Prosecutors accused her of working on Republican Brett Davis’ 2010 lieutenant governor campaign on county time using a secret email system. She pleaded guilty to one felony count of misconduct in office in a deal with prosecutors and was sentenced to six months in jail on Monday.
During the sentencing hearing, Landgraf presented dozens of emails Rindfleisch traded with potential hosts for Davis fundraisers during county work hours. Landgraf also told the judge that Rindfleisch was in close contact with Walker’s campaign on government time. He noted investigators seized 2,216 emails between Rindfleisch and Walker’s top gubernatorial campaign officials, including campaign manager Keith Gilkes and spokeswoman Jill Bader, that were transmitted during business hours in 2010.
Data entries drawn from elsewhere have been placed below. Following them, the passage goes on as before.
Definition processPendingOperations : M unit :=
  let! ops := gets pendingOperations in
  if (length ops =? 0)%nat then ret tt
  else
    let! user := gets currentUser in
    match user with
    | None => ret tt
    | Some _ =>
        let! r := drain ops in
        let successfulOperations := r.2 in
        modify (set_pendingOperations
          (List.filter (fun op => negb (includes (op_id op) successfulOperations))
             r.1)) ;;;
        modify (fun w => set_pendingChanges (length (pendingOperations w)) w) ;;;
        savePendingOperations
    end.

(** *** Search index operations *)

Definition indexNote (note : Note) (userId : string) : M unit :=
  try_catch
    (let searchText :=
       trim (join " "
         (List.filter truthy
            [note_title note; note_content note;
             default "" (note_audioTranscript note);
             join " " (note_labels note)])) in
     if truthy searchText then
       remote_call (CallIndexNote note userId)
         (fun t => pinecone_indexNote env t note userId)
     else ret tt)
    (fun _ => ret tt).

Fixpoint indexNotes (notes : list Note) (userId : string) : M unit :=
  match notes with
  | [] => ret tt
  | note :: rest => indexNote note userId ;;; indexNotes rest userId
  end.

Definition updateSearchIndex (notes : list Note) (userId : string) : M unit :=
  try_catch
    (let notesWithContent :=
       List.filter (fun note =>
         truthy (trim (note_title note)) || truthy (trim (note_content note))
         || truthy (default "" (note_audioTranscript note))) notes in
     indexNotes notesWithContent userId)
    (fun _ => ret tt).

(** *** Data merging with conflict resolution *)

Definition seed {A} (id : A -> string) (l : list A) : JsMap A :=
  foldl (fun m x => Map_set (id x) x m) [] l.

(** The [for (const cloudNote of cloudNotes)] loop of [mergeNotes]. *)
Fixpoint mergeNotes_loop (cloudNotes : list Note) (noteMap : JsMap Note)
  : M (JsMap Note) :=
  match cloudNotes with
  | [] => ret noteMap
  | cloudNote :: rest =>
      match Map_get (note_id cloudNote) noteMap with
      | None =>
          mergeNotes_loop rest (Map_set (note_id cloudNote) cloudNote noteMap)
      | Some localNote =>
          if Date_gt (note_updatedAt cloudNote) (note_updatedAt localNote) then
            mergeNotes_loop rest (Map_set (note_id cloudNote) cloudNote noteMap)
          else if Date_gt (note_updatedAt localNote) (note_updatedAt cloudNote) then
            try_catch
              (addPendingOperation OpUpdate ColNotes (DataNote localNote))
              (fun _ => ret tt) ;;;
            mergeNotes_loop rest noteMap
          else mergeNotes_loop rest noteMap
      end
  end.

(** [(a, b) => b.updatedAt.getTime() - a.updatedAt.getTime()] *)
Definition newestFirst {A} (updatedAt : A -> Date) (a b : A) : Z :=
  nan_to_zero (Date_sub (updatedAt b) (updatedAt a)).

Definition mergeNotes (localNotes cloudNotes : list Note) : M (list Note) :=
  let! noteMap := mergeNotes_loop cloudNotes (seed note_id localNotes) in
  ret (Array_sort (newestFirst note_updatedAt) (Map_values noteMap)).

Definition mergeChatThreads (localThreads cloudThreads : list ChatThread)
  : list ChatThread :=
  let threadMap :=
    foldl (fun threadMap cloudThread =>
      match Map_get (thread_id cloudThread) threadMap with
      | None => Map_set (thread_id cloudThread) cloudThread threadMap
      | Some localThread =>
          if Date_gt (thread_updatedAt cloudThread) (thread_updatedAt localThread)
          then Map_set (thread_id cloudThread) cloudThread threadMap
          else threadMap
      end) (seed thread_id localThreads) cloudThreads in
  Array_sort (newestFirst thread_updatedAt) (Map_values threadMap).

(** [mergeLabels] on labels as [Label] declares them, each with a name.
    [transformLabelFromDb] passes a [null] name through, and on such a
    label [a.name.localeCompare] throws when the sort hands it over as
    [a]: that the model does not have, and what is stated of [syncLabels]
    over the shipped client is stated for the case that it returns. *)
Definition mergeLabels (localLabels cloudLabels : list Label) : list Label :=
  let labelMap :=
    foldl (fun m label => Map_set (label_id label) label m)
      (seed label_id localLabels) cloudLabels in
  Array_sort (fun a b => localeCompare env (label_name a) (label_name b))
    (Map_values labelMap).

(** *** Sync of the individual collections *)

Definition syncNotes (userId : string) : M unit :=
  try_catch
    (let! localNotes := getLocalNotes userId in
     let! cloudNotes :=
       remote_call (CallGetNotes userId) (fun t => db_getNotes db t userId) in
     let! mergedNotes := mergeNotes localNotes cloudNotes in
     saveLocalNotes userId mergedNotes ;;;
     updateSearchIndex mergedNotes userId)
    (fun error => throw error).

Definition syncChatThreads (userId : string) : M unit :=
  try_catch
    (let! localThreads := getLocalChatThreads userId in
     let! cloudThreads :=
       remote_call (CallGetChatThreads userId)
         (fun t => db_getChatThreads db t userId) in
     let mergedThreads := mergeChatThreads localThreads cloudThreads in
     saveLocalChatThreads userId mergedThreads)
    (fun error => throw error).

Definition syncLabels (userId : string) : M unit :=
  try_catch
    (let! localLabels := getLocalLabels userId in
     let! cloudLabels :=
       remote_call (CallGetLabels userId) (fun t => db_getLabels db t userId) in
     let mergedLabels := mergeLabels localLabels cloudLabels in
     saveLocalLabels userId mergedLabels)
    (fun error => throw error).

(** *** Main sync operation *)

(** The statements of the [try] block of [syncAll] after the flag is
    set. *)
Definition syncSteps (user : AuthUser) : M bool :=
  processPendingOperations ;;;
  syncNotes (user_id user) ;;;
  syncChatThreads (user_id user) ;;;
  syncLabels (user_id user) ;;;
  let! d := newDate in
  modify (set_lastSyncTime d) ;;;
  saveLastSyncTime ;;;
  ret true.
Landgraf also pointed to an email Walker’s county chief of staff, Tom Nardelli, sent to Rindfleisch, a number of other county workers, Gilkes, Bader and campaign consultant R.J. Johnson. Nardelli wrote that Walker wanted them to hold a daily 8 a.m. conference call in the county executive’s office to coordinate on messages to the media.
The county office didn’t release any statements without vetting them through the media group, Landgraf said. The emails showed Walker personally approved a news release on the county tax levy during work hours.
During one exchange in May 2010, Gilkes and Rindfleisch discussed leaking a story to the media about problems at the state-run Mendota Mental Health Institute to draw attention from the county’s mental health hospital, where nine people have died since 2010.
“There has to be a way to blow up the Mendota story before they attack Scott,” Rindfleisch wrote, adding in another message efforts to gather information on Mendota “must be done covertly so it’s not tied to Scott, the county or the campaign in any way.”
In another instance, Rindfleisch and Gilkes discussed how to respond to the June 2010 death of Jared Kellner, who was killed when a block of concrete fell off a county parking structure and hit him. Gilkes tells Rindfleisch in a message written the day of the accident to stay on top of other county staff and “make sure there is not a paper anywhere that details a problem at all.” He also ordered Rindfleisch to have the county’s attorney review “every piece of paper ever created on this structure.”
Rindfleisch’s attorney, Franklyn Gimbel, questioned why prosecutors haven’t charged Walker, Gilkes or Davis.
Landgraf told the judge that Davis, who now serves as Medicaid director for the state Department of Health Services, is a matter for Dane County District Attorney Ismael Ozanne since Davis lives in that county. He told The Associated Press on Tuesday that Rindfleisch sent emails to Davis telling him she was working on his campaign off government time.
He referred questions on Walker and Gilkes to Chisholm, who declined to comment. Davis didn’t immediately return messages left at DHS or at his home Tuesday. Gilkes declined to comment. Evenson, Walker’s campaign spokesman, said Walker is cooperating with authorities and isn’t a target in the investigation.
Still, Democrats said Walker’s campaign has acknowledged he played a role in directing routine illegal coordination between his campaign and the county.
“Emails to and from Scott Walker himself, introduced into the court record, remove any doubt about whether he was involved in the commission of crimes,” the party said, “as well as whether his Milwaukee County office was merely an illegal adjunct of his 2010 campaign for governor.”